Graph-Based IVUS Segmentation With Efficient Computer-Aided Refinement

Abstract
A new graph-based approach for segmentation of luminal and external elastic lamina (EEL) surface of coronary vessels in gated 20 MHz intravascular ultrasound (IVUS) image sequences (volumes) is presented. The approach consists of a fully automated segmentation stage (“new automated” or NA) and a user-guided computer-aided refinement (“new refinement” or NR) stage. Both approaches are based on the LOGISMOS approach for simultaneous dual-surface graph-based segmentation. This combination allows the user to efficiently combine general information about IVUS image appearance and case-specific IVUS morphology and therefore deal with frequently occurring issues like calcified plaque-causing signal shadowing-and imaging artifacts.

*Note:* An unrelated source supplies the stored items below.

(** ** Rows of a day *)

Lemma small_int_is_float (z : Z) :
  Z.abs z < 2 ^ 53 -> Py.float_of_int z = Ok (FFin z 1).
Proof.
  intros H. unfold Py.float_of_int.
  assert (Hk : Z.log2 (Z.abs z) - 52 <= 0).
  { destruct (Z.eq_dec (Z.abs z) 0) as [->|Hz]; [simpl; lia|].
    assert (Z.log2 (Z.abs z) < 53) by (apply Z.log2_lt_pow2; lia). lia. }
  apply Z.leb_le in Hk. cbv zeta. now rewrite Hk.
Qed.

Lemma rate_text_shown (e : list (string * json)) (key : string) :
  rate_field_ok e key = true -> rate_text (JDict e) key = Ok (shown e key).
Proof.
  unfold rate_field_ok, rate_text, shown, Py.get, rbind.
  destruct (dict_get key e) as [v|]; [|reflexivity].
  destruct v as [|b|z|[| |n d]|s|l|d]; try reflexivity; try discriminate.
  - unfold rate_number. destruct (Z.abs z <? 2 ^ 53) eqn:Ez; [|discriminate].
    intros _. apply Z.ltb_lt in Ez. unfold Py.truthy.
    destruct (z =? 0); [reflexivity|]. unfold Py.format_2f.
    now rewrite (small_int_is_float z Ez).
  - intros _. unfold rate_number, Py.truthy.
    destruct (n =? 0); reflexivity.
Qed.

Lemma shown_shape (e : list (string * json)) (key : string) :
  shown e key = no_data \/ two_decimals (shown e key) = true.
Proof.
  unfold shown. destruct (dict_get key e) as [v|]; [|now left].
  destruct (rate_number v) as [[n d]|]; [|now left].
  destruct (n =? 0); [now left | right; apply fixed2_two_decimals].
Qed.

Lemma blank_rates_get (c : string) (tracked : list string) :
  forall acc : rates,
    dict_get c (fold_left (fun d x => dict_set x blank_row d) tracked acc)
    = if str_in c tracked then Some blank_row else dict_get c acc.
Proof.
  induction tracked as [|x l IH]; intros acc; [reflexivity|].
  cbn [fold_left]. rewrite IH. unfold str_in. cbn [existsb].
  fold (str_in c l). destruct (str_in c l); [now rewrite orb_true_r|].
  rewrite orb_false_r. destruct (String.eqb c x) eqn:E.
  - apply String.eqb_eq in E. subst x. apply dict_get_set_same.
  - apply String.eqb_neq in E. now apply dict_get_set_other.
Qed.

Lemma find_last {A : Type} (p : A -> bool) (l : list A) (x : A) :
  find p (l ++ [x])
  = match find p l with
    | Some y => Some y
    | None => if p x then Some x else None
    end.
Proof.
  induction l as [|a l IH]; simpl; [reflexivity|].
  destruct (p a); [reflexivity | exact IH].
Qed.

Lemma rate_step_entry (tracked : list string) (acc : rates)
  (e : list (string * json)) :
  entry_ok (JDict e) = true ->
  rate_step tracked acc (JDict e)
  = Ok (match dict_get "currency" e with
        | Some (JStr c) =>
            if str_in c tracked then dict_set c (row_of e) acc else acc
        | _ => acc
        end).
Proof.
  unfold entry_ok. intros H.
  apply andb_prop in H. destruct H as [H Hn].
  apply andb_prop in H. destruct H as [Hb Hs].
  unfold rate_step, Py.get. cbn [rbind].
  destruct (dict_get "currency" e) as [[|b|z|f|c|l|d]|]; try reflexivity.
  destruct (str_in c tracked); [|reflexivity].
  rewrite (rate_text_shown e _ Hb), (rate_text_shown e _ Hs),
    (rate_text_shown e _ Hn).
  reflexivity.
Qed.

(** The loop over well-formed entries returns, and the row it leaves for a
    tracked currency is that of the last entry naming it. *)
Lemma rate_loop_rows (tracked : list string) (items : list json) :
  forallb entry_ok items = true ->
  forall acc : rates,
  exists r,
    rate_loop tracked acc items = Ok r
    /\ forall c,
         dict_get c r
         = match entry_for c items with
           | Some (JDict e) =>
               if str_in c tracked then Some (row_of e) else dict_get c acc
           | _ => dict_get c acc
           end.
Proof.
  induction items as [|x rest IH]; intros Hok acc.
  - exists acc. split; reflexivity.
  - cbn [forallb] in Hok. apply andb_prop in Hok. destruct Hok as [Hx Hrest].
    destruct x as [|b|z|f|s|l|e]; try discriminate Hx.
    cbn [rate_loop]. rewrite (rate_step_entry tracked acc e Hx). cbn [rbind].
    match goal with
    | |- context [rate_loop tracked ?acc1 rest] =>
        destruct (IH Hrest acc1) as [r [Hr Hget]]
    end.
    exists r. split; [exact Hr|].
    intros c. rewrite Hget. unfold entry_for. cbn [rev]. rewrite find_last.
    destruct (find (names_currency c) (rev rest)) as [y|] eqn:Ef.
    + destruct y as [|b|z|f|s|l|e']; try reflexivity.
      * apply find_some in Ef. destruct Ef as [_ Ef]. discriminate Ef.
      * apply find_some in Ef. destruct Ef as [_ Ef]. discriminate Ef.
      * apply find_some in Ef. destruct Ef as [_ Ef]. discriminate Ef.
      * apply find_some in Ef. destruct Ef as [_ Ef]. discriminate Ef.
      * apply find_some in Ef. destruct Ef as [_ Ef]. discriminate Ef.
      * apply find_some in Ef. destruct Ef as [_ Ef]. discriminate Ef.
      * destruct (str_in c tracked) eqn:Et; [reflexivity|].
        destruct (dict_get "currency" e) as [[|b|z|f|c'|l|d]|];
          try reflexivity.
        destruct (str_in c' tracked) eqn:Et'; [|reflexivity].
        apply dict_get_set_other. intros ->. congruence.
    + unfold names_currency at 1.
      destruct (dict_get "currency" e) as [[|b|z|f|c'|l|d]|];
        try reflexivity.
      destruct (String.eqb c' c) eqn:Ec.
      * apply String.eqb_eq in Ec. subst c'.
        destruct (str_in c tracked); [apply dict_get_set_same | reflexivity].
      * apply String.eqb_neq in Ec.
        destruct (str_in c' tracked); [|reflexivity].
        apply dict_get_set_other. congruence.
Qed.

The automated segmentation stage starts with pre-segmenting the lumen to automatically define the lumen centerline, which is used to transform the segmentation task into a LOGISMOS-family graph optimization problem. Following the automated segmentation, the user can inspect the result and correct local or regional segmentation inaccuracies by (iteratively) providing approximate clues regarding the location of the desired surface locations. This expert information is utilized to modify the previously calculated cost functions, locally re-optimizing the underlying modified graph without a need to start the new optimization from scratch. Validation of our method was performed on 41 gated 20 MHz IVUS data sets for which an expert-defined independent standard was available. Resulting from the automated stage of the approach (NA), the mean and standard deviation of the root mean square area errors for the luminal and external elastic lamina surfaces were 1.12 ± 0.67 mm 2 and 2.35 ± 1.61 mm 2 , respectively. Following the refinement stage (NR), the root mean square area errors significantly decreased to 0.82 ± 0.44 mm 2 and 1.17 ± 0.65 mm 2 for the same surfaces, respectively (p <; 0.001 for both surfaces). The approach is delivering a previously unachievable speed of obtaining clinically relevant segmentations compared to the current approaches of automated segmentation followed by manual editing.